Who’s manipulating the currency, US?
ET Edit, 22 April 2021
America’s decision to place India on its currency manipulator’s watchlist is ludicrous. The US Fed’s policy of keeping interest rates ultra-low, along with America’s allies in Europe and Japan, is responsible for both the dollar’s plunge and surging flows of capital to emerging markets, like India, in search of reasonable returns. These capital inflows make the rupee appreciate out of line with real economy concerns. Seen from India’s perspective, the US should be pointing fingers at itself when it comes to currency manipulation.
The US uses three benchmarks to judge currency manipulators: a bilateral surplus with the US of over $20 billion, a current account surplus of at least 3% of GDP and net purchases of foreign currency of 2% of GDP over a 12-month period. India met the first and the third benchmarks while its current account surplus has been below the threshold level. The country has a marginal current account surplus due to the Covid-induced economic contraction that dented imports. Else, India consistently has run a current account deficit (barring in 2004).

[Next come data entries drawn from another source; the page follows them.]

Lemma stop_step_inv s a s' : inv s -> stop_step s a s' -> inv s'.
Proof.
  intros Hs Hstep. destruct Hstep as [Hp|Hp Hpos|i sd Hp Hi|i sd Hp Hi|Hp Ht|Hp Hpos|i sd Hp Hi Hneg|i sd Hp Hi Hpos|Hp];
    pose proof (inv_stop s Hs) as Hok; unfold stop_ok in Hok; rewrite Hp in Hok.
  - by apply stop_flag_inv.
  - apply inv_at_stop; unfold drained; rewrite ?Hp; try done; cbn. unfold stop_ok. cbn. lia.
  - pose proof (lookup_lt_Some _ _ _ Hi) as Hlen.
    destruct (0 <=? sd); apply inv_at_stop; unfold drained; rewrite ?Hp; try done; unfold stop_ok; cbn; lia.
  - apply inv_at_stop; unfold drained; rewrite ?Hp; try done; unfold stop_ok; cbn; lia.
  - apply inv_at_stop; unfold drained; rewrite ?Hp; done.
  - by apply stop_close_listen_inv.
  - by eapply stop_skip_inv.
  - by apply (stop_close_inv s i).
  - by apply stop_free_inv.
Qed.

Lemma other_step_inv s s' : inv s -> other_step s s' -> inv s'.
Proof.
  intros [Ho Ha Hd Hl Ht Hs Hr Hj Hg] [fd (Hpos & Hno & Hnf)|fd Hf]; split; try done; cbn [ours foreign close set_table].
  - set_solver.
  - intros fd'. change (holds (close fd s) fd') with (holds s fd'). rewrite <- Ho. set_solver.
  - set_solver.
Qed.

Lemma steps_inv s s' : inv s -> steps s s' -> inv s'.
Proof.
  intros Hs Hsteps. induction Hsteps as [|s1 s2 s3 [a Hstep] _ IH]; [done|]. apply IH.
  destruct Hstep; eauto using thread_step_inv, stop_step_inv, other_step_inv.
Qed.

(** ** What a step may do *)

(** Only between [close(sd)] and [client_fds[i] = -1] does a slot name a
    descriptor that is not the transport's. *)
Definition allowed (s : state) (a : action) : Prop :=
  match a with
  | Quiet => True
  | Close fd => fd ∈ ours s /\ fd ∉ foreign s
  | Shut fd => fd ∈ ours s \/ fd < 0 \/ exists i, thread s = Clearing i fd /\ client_fds s !! i = Some fd
  end.

Lemma slot_held s i fd :
  inv s -> joined (stopping s) = false -> client_fds s !! i = Some fd -> 0 <= fd ->
  fd ∈ ours s \/ thread s = Clearing i fd.
Proof.
  intros Hs Hj Hi Hpos. assert (drained s = O) as Hd by (unfold drained; by destruct (stopping s)).
  destruct (decide (thread s = Clearing i fd)) as [|Hne]; [by right|]. left. apply (inv_ours s Hs). right. left.
  exists i. split_and!; try done. lia.
Qed.

Lemma step_allowed s a s' : inv s -> step s a s' -> allowed s a.
Proof.
  intros Hs Hstep. assert (forall fd, fd ∈ ours s -> fd ∉ foreign s) as Hap
    by (intros fd Hfd; pose proof (inv_apart s Hs); set_solver).
  assert (forall fd, holds s fd -> fd ∈ ours s /\ fd ∉ foreign s) as Hown
    by (intros fd Hfd%(inv_ours s Hs); auto).
  destruct Hstep as [a s' Hstep|a s' Hstep|s' Hstep]; [| |done].
  - pose proof (inv_thread s Hs) as Hok. unfold thread_ok in Hok.
    destruct Hstep as [| | | |i sd Ht| | | |sd Ht _]; try done; rewrite Ht in Hok; apply Hown.
    + destruct Hok as [Hi Hpos]. destruct (not_draining s _ Hs Ht ltac:(done)) as [_ Hd].
      right. left. exists i. split_and!; try done; [lia | by rewrite Ht].
    + by right; right.
  - destruct Hstep as [|Hp Hpos| |i sd Hp Hi| |Hp Hpos| |i sd Hp Hi Hpos|]; try done.
    + left. apply (inv_ours s Hs). by left.
    + cbn. destruct (Z.lt_ge_cases sd 0) as [|Hpos]; [by right; left|].
      destruct (slot_held s i sd Hs ltac:(by rewrite Hp) Hi Hpos); [by left|]. right. right. by exists i.
    + apply Hown. by left.
    + apply Hown. right. left. pose proof (inv_joined s Hs) as Hj. rewrite Hp in Hj.
      exists i. split_and!; try done; [unfold drained; by rewrite Hp | by rewrite Hj].
Qed.

Lemma stopped_empty s : inv s -> stopping s = Stopped -> thread s = Left /\ ours s = ∅.
Proof.
  intros Hs Hp. pose proof (inv_joined s Hs) as Hj. rewrite Hp in Hj. specialize (Hj eq_refl). split; [done|].
  pose proof (inv_stop s Hs) as Hok. unfold stop_ok in Hok. rewrite Hp in Hok.
  pose proof (inv_listening s Hs) as Hl. rewrite Hp in Hl. cbn in Hl.
  apply elem_of_equiv_empty_L. intros fd [[-> Hx]|[(i & Hi & _)|Ha]]%(inv_ours s Hs).
  - destruct Hl as [Hl _]. by discriminate Hl.
  - by rewrite Hok, lookup_nil in Hi.
  - by rewrite Hj in Ha.
Qed.

(** ** The stop can always finish *)

Lemma thread_moves s a s1 s2 : thread_step s a s1 -> steps s1 s2 -> steps s s2.
Proof. intros Hs. apply rtc_l. exists a. by apply step_thread. Qed.

Lemma stop_moves s a s1 s2 : stop_step s a s1 -> steps s1 s2 -> steps s s2.
Proof. intros Hs. apply rtc_l. exists a. by apply step_stop. Qed.

Definition leaves (s : state) : Prop :=
  exists s', steps s s' /\ thread s' = Left /\ keep_running s' = false /\ stopping s' = stopping s.

Lemma leaves_moves s a s1 : thread_step s a s1 -> stopping s1 = stopping s -> leaves s1 -> leaves s.
Proof. intros Hs Hp (s2 & Hr & Ht & Hk & Hp2). exists s2. split; [by eapply thread_moves|]. by rewrite Hp2. Qed.

Lemma leaves_top s : thread s = Top -> keep_running s = false -> leaves s.
Proof.
  intros Ht Hk. eapply leaves_moves; [by apply thread_leave|done|]. by exists (at_thread Left s).
Qed.

Lemma leaves_body s : thread s = Body -> keep_running s = false -> leaves s.
Proof. intros Ht Hk. eapply leaves_moves; [by apply thread_again|done|]. by apply leaves_top. Qed.

Lemma leaves_clearing s i sd : thread s = Clearing i sd -> keep_running s = false -> leaves s.
Proof. intros Ht Hk. eapply leaves_moves; [by eapply thread_clear|done|]. by apply leaves_body. Qed.

(** A new socket is placed in the first free slot or rejected. *)
Lemma first_free (l : list Z) :
  Forall (fun v => 0 <= v) l \/ exists i old, l !! i = Some old /\ old < 0 /\ Forall (fun v => 0 <= v) (take i l).
Proof.
  induction l as [|v l IH]; [left; by apply List.Forall_nil|]. destruct (Z.lt_ge_cases v 0) as [Hv|Hv].
  - right. exists O, v. split; [done|]. split; [done | apply List.Forall_nil].
  - destruct IH as [Hl|(i & old & Hi & Hold & Hl)]; [left; by apply List.Forall_cons|]. right.
    exists (S i), old. split; [done|]. split; [done | by apply List.Forall_cons].
Qed.

Lemma leaves_accepted s sd : thread s = Accepted sd -> keep_running s = false -> leaves s.
Proof.
  intros Ht Hk. assert (FD_SETSIZE <= sd \/ Forall (fun v => 0 <= v) (client_fds s) -> leaves s) as Hrej.
  { intros Hr. eapply leaves_moves; [by eapply thread_reject|done|]. by apply leaves_top. }
  destruct (Z.lt_ge_cases sd FD_SETSIZE); [|by apply Hrej; left].
  destruct (first_free (client_fds s)) as [|(i & old & Hi & Hold & Hl)]; [by apply Hrej; right|].
  eapply leaves_moves; [by eapply thread_place|done|]. by apply leaves_body.
Qed.

(** Wherever it is, the thread can leave once the flag is cleared. *)
Lemma thread_leaves s : keep_running s = false -> leaves s.
Proof.
  intros Hk. destruct (thread s) eqn:Ht.
  - by apply leaves_top.
  - by apply leaves_body.
  - eapply leaves_moves; [by eapply thread_close|done|]. by eapply leaves_clearing.
  - by eapply leaves_clearing.
  - by eapply leaves_accepted.
  - by exists s.
Qed.

Definition finishes (s : state) : Prop := exists s', steps s s' /\ stopping s' = Stopped.

Lemma finishes_moves s a s1 : stop_step s a s1 -> finishes s1 -> finishes s.
Proof. intros Hs (s2 & Hr & Hp). exists s2. split; [by eapply stop_moves | done]. Qed.

Lemma finishes_draining n s i :
  stopping s = Draining i -> (i + n = length (client_fds s))%nat -> finishes s.
Proof.
  revert s i. induction n as [|n IH]; intros s i Hp Hn.
  - eapply finishes_moves; [apply stop_free; rewrite Hp; f_equal; lia|]. by exists (at_stop Stopped (set_slots [] s)).
  - destruct (lookup_lt_is_Some_2 (client_fds s) i ltac:(lia)) as [sd Hi]. destruct (Z.lt_ge_cases sd 0).
    + eapply finishes_moves; [by eapply stop_skip|]. apply (IH _ (S i)); [done | cbn; lia].
    + eapply finishes_moves; [by eapply stop_close|]. apply (IH _ (S i)); [done | cbn; lia].
Qed.

Lemma finishes_joined s : stopping s = Joined -> 0 <= listen_sock s -> finishes s.
Proof.
  intros Hp Hl. eapply finishes_moves; [by apply stop_close_listen|].
  by apply (finishes_draining (length (client_fds s)) _ 0).
Qed.

Lemma finishes_testing n s i :
  stopping s = Testing i -> (i + n = length (client_fds s))%nat -> thread s = Left -> 0 <= listen_sock s -> finishes s.
Proof.
  revert s i. induction n as [|n IH]; intros s i Hp Hn Ht Hl.
  - eapply finishes_moves; [apply stop_join; [rewrite Hp; f_equal; lia | done]|]. by apply finishes_joined.
  - destruct (lookup_lt_is_Some_2 (client_fds s) i ltac:(lia)) as [sd Hi].
    eapply finishes_moves; [by eapply stop_test|]. destruct (0 <=? sd).
    + eapply finishes_moves; [by eapply stop_shut|]. apply (IH _ (S i)); try done. cbn. lia.
    + apply (IH _ (S i)); try done. cbn. lia.
Qed.

Lemma finishes_after s s1 : steps s s1 -> finishes s1 -> finishes s.
Proof. intros H1 (s2 & H2 & Hp). exists s2. split; [by etrans | done]. Qed.

Lemma finishes_waiting s i : inv s -> stopping s = Testing i -> finishes s.
Proof.
  intros Hs Hp. destruct (thread_leaves s) as (s1 & Hr & Ht & _ & Hp1).
  { apply (inv_running s Hs). by rewrite Hp. }
  pose proof (steps_inv s s1 Hs Hr) as Hs1. rewrite Hp in Hp1. apply (finishes_after s s1); [done|].
  pose proof (inv_stop s1 Hs1) as Hok. unfold stop_ok in Hok. rewrite Hp1 in Hok.
  apply (finishes_testing (length (client_fds s1) - i) s1 i); [done | lia | done|].
  apply (inv_listening s1 Hs1). by rewrite Hp1.
Qed.

Lemma inv_finishes s : inv s -> finishes s.
Proof.
  intros Hs. destruct (stopping s) as [| |i|i| |i|] eqn:Hp; pose proof (inv_listening s Hs) as Hl;
    pose proof (inv_stop s Hs) as Hok; unfold stop_ok in Hok; rewrite Hp in Hl, Hok.
  - pose proof (stop_flag s Hp) as Hf. pose proof (stop_step_inv _ _ _ Hs Hf) as Hs1. eapply finishes_moves; [exact Hf|].
    pose proof (stop_listen (at_stop Flagged (set_flag false s)) eq_refl (proj2 Hl eq_refl)) as Hsl.
    eapply finishes_moves; [exact Hsl|]. eapply finishes_waiting; [by eapply stop_step_inv | done].
  - pose proof (stop_listen s Hp ltac:(by apply Hl)) as Hf. eapply finishes_moves; [exact Hf|].
    eapply finishes_waiting; [by eapply stop_step_inv | done].
  - by eapply finishes_waiting.
  - destruct (lookup_lt_is_Some_2 (client_fds s) i Hok) as [sd Hi]. pose proof (stop_shut s i sd Hp Hi) as Hf.
    eapply finishes_moves; [exact Hf|]. eapply finishes_waiting; [by eapply stop_step_inv | done].
  - apply finishes_joined; [done | by apply Hl].
  - apply (finishes_draining (length (client_fds s) - i) s i); [done | lia].
  - by exists s.
Qed.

What pushed up the exchange rate is the strength of the unabsorbed capital flows, not export earnings and current account inflows (read as it applies to trade). India was added to the watchlist first in December 2018, and later removed in 2019, only to be added a second time in December 2020. The Biden administration has now retained India with China, South Korea and Japan, among others.
The RBI does not intervene in the currency market to peg the rupee at any artificial level, its goal is to prevent disruptive volatility. And the US cannot grudge India’s central bank its right to smoothen the rupee’s external adjustments, particularly with its own burden of culpability.